The speculation has also grown after an AK Party deputy proposed to parliament a legal amendment that would scrap a two-year minimum for lawmakers to receive pensions — a major concern for them if the party is forced to call early elections.
“If this scenario (party closure) happens, the AK Party appears to be determined to take Turkey to a general election,” Ismet Berkan, editor of the liberal Radikal daily, said in an editorial.
The court case has raised questions about the future of Turkey’s European Union membership talks and unsettled its financial markets, which have been hit hard by concerns about political instability.
Political analysts and senior AK Party sources have long believed the court case would end in closure and have viewed the court case as politically driven. But they have recently become more cautious and now say it might not be closed.
Market sentiment has also rebounded after a court rapporteur said the party should not be banned. However his recommendations are non-binding and they have been disregarded by the court’s 11 judges in past rulings.
A rapporteur is employed by the court to compile the arguments for and against a case and make a legal recommendation.
Shares fell 2 percent while the lira was firm on Friday.
The court has not fixed any timescale for the verdict but analysts expect a ruling in early August.

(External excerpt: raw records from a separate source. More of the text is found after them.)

Lemma id_items_read l maximum : Forall item_ok l -> l <> [] -> forall table,
  id_loop (print_items l ++ [0]) (-1) 0 maximum table = Some (0, fold_left (fun t x => set_item maximum x t) l table).
Proof.
  induction 1 as [|x l Hx Hl IH]; [done|]. intros _ table. destruct l as [|y l].
  - cbn [print_items]. rewrite id_item_read by (auto || by right). done.
  - change (print_items (x :: y :: l)) with (print_item x ++ 44 :: print_items (y :: l)).
    rewrite <- app_assoc. cbn [app]. rewrite id_item_read by (auto || by left). by rewrite IH.
Qed.

Lemma set_items_lookup l maximum j : Forall item_ok l -> 0 <= j < maximum -> forall table, zlen table = maximum ->
  (exists v, fold_left (fun t x => set_item maximum x t) l table !! Z.to_nat j = Some v /\
    (v = 1 <-> One j ∈ l \/ table !! Z.to_nat j = Some 1)).
Proof.
  intros Hl Hj. induction Hl as [|x l Hx Hl IH]; intros table Ht; cbn [fold_left].
  - destruct (table !! Z.to_nat j) as [v|] eqn:E; [|apply lookup_ge_None in E; unfold zlen in Ht; lia].
    exists v. split; [done|]. split; [intros ->; by right|]. intros [Hin|Hv]; [by apply not_elem_of_nil in Hin|congruence].
  - assert (Hz : zlen (set_item maximum x table) = maximum).
    { destruct x as [n|]; cbn [set_item]; [|done]. case_if; [|done]. by rewrite zlen_insert. }
    destruct (IH _ Hz) as (v & E & Hv). exists v. split; [done|]. rewrite Hv, elem_of_cons.
    destruct x as [n|a b]; cbn [set_item].
    + destruct (Z.ltb_spec n maximum).
      * destruct (decide (n = j)) as [->|Hne].
        -- rewrite list_lookup_insert_eq by (unfold zlen in Ht; lia). tauto.
        -- cbn in Hx. unfold small in Hx. rewrite list_lookup_insert_ne by lia. split; [tauto|]. intros [[[= ?]|?]|?]; [lia|tauto..].
      * split; [tauto|]. intros [[[= ?]|?]|?]; [lia|tauto..].
    + split; [tauto|]. by intros [[?|?]|?]; [|tauto..].
Qed.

More than 20 parties have been banned for Islamist or Kurdish separatist activities in the past few decades, but none has had as much popular support as Erdogan’s AK Party.
The political climate has been further unsettled by a case involving what a prosecutor says is a shadowy, ultra-nationalist group that sought to overthrow the government by force.
A court agreed on Friday to hear a case against 86 people accused of plotting the violent overthrow of the government, broadcaster NTV reported. The TV report could not be confirmed and no details were immediately available.
The country has long been divided along ideological and religious lines, stemming back to the foundation of modern Turkey on the ashes of the Ottoman Empire in 1923.